Collected data entries »

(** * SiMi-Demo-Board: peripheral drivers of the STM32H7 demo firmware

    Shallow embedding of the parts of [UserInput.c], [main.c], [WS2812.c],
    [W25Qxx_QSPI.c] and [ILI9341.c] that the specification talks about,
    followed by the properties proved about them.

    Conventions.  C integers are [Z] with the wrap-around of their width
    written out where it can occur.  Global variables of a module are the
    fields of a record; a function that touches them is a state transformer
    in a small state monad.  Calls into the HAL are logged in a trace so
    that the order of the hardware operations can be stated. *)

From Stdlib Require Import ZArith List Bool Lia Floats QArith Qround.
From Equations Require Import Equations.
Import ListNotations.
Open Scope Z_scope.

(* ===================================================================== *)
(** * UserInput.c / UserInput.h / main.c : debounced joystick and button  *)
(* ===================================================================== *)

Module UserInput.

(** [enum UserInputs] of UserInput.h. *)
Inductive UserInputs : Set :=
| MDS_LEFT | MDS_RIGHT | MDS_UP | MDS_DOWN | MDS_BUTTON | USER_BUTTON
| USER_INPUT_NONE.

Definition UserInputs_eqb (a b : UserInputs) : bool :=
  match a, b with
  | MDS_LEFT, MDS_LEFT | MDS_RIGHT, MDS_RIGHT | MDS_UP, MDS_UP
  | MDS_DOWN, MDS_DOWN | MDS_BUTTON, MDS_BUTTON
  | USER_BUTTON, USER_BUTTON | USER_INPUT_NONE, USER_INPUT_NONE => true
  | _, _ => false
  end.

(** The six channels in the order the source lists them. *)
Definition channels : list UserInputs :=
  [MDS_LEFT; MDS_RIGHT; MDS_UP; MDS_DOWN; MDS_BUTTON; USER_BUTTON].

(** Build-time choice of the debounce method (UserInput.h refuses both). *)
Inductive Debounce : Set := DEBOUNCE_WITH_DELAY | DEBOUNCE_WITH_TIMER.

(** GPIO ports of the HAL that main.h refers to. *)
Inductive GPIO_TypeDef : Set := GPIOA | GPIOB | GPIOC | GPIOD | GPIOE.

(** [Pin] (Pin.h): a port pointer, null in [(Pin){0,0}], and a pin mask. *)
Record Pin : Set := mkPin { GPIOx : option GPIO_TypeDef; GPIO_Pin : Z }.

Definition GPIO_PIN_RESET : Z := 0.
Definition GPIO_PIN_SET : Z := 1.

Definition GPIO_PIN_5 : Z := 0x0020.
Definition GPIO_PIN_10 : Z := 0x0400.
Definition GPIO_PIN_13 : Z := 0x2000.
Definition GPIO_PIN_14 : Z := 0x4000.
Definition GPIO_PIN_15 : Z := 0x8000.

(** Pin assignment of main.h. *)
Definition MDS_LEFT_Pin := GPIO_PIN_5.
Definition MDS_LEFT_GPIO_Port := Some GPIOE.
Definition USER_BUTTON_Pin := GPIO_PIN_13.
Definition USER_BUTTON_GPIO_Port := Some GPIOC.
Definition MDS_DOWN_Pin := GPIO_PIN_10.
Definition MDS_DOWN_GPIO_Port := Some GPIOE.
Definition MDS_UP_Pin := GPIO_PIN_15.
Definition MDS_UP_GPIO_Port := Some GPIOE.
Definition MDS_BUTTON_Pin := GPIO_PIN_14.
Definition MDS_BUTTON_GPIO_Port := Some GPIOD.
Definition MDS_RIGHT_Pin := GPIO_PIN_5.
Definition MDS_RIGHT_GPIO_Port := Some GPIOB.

==

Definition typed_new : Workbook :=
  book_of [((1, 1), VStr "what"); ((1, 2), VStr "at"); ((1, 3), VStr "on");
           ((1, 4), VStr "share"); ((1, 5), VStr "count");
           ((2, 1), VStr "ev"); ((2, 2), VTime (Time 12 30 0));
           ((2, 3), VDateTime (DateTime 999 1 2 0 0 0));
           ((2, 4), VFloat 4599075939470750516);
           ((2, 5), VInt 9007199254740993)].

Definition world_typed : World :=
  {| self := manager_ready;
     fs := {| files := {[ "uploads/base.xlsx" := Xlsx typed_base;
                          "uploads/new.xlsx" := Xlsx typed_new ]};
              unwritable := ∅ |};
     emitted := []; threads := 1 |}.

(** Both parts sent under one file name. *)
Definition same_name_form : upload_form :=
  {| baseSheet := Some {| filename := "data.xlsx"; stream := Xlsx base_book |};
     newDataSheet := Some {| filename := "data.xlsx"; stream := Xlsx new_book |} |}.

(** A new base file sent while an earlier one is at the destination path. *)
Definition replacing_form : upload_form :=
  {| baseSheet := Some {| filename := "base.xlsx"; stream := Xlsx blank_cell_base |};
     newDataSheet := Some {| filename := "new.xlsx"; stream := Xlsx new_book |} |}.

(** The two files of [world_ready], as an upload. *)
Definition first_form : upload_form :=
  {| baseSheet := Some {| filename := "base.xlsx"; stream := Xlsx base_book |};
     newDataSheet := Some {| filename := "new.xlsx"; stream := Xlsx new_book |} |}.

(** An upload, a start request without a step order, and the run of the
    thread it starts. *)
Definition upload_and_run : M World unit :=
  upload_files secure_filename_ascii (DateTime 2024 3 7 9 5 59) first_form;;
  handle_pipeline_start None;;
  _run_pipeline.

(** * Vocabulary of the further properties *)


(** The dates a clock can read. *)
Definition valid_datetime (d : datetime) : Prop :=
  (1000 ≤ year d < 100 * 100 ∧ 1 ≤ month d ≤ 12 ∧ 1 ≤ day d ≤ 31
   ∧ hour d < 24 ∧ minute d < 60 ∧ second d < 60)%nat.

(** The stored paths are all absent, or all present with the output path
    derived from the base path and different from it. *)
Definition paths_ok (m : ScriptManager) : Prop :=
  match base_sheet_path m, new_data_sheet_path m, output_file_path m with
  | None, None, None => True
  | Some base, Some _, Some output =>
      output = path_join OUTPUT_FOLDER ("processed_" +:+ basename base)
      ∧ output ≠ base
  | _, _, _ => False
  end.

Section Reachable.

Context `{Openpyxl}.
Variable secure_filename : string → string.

Exercise requirements »
Word for word, restate the lines of the data above that fall between the line holding "that the order" and the line holding "(** * UserInput.c", inclusive, and no other lines.

Reply »
    that the order of the hardware operations can be stated. *)

From Stdlib Require Import ZArith List Bool Lia Floats QArith Qround.
From Equations Require Import Equations.
Import ListNotations.
Open Scope Z_scope.

(* ===================================================================== *)
(** * UserInput.c / UserInput.h / main.c : debounced joystick and button  *)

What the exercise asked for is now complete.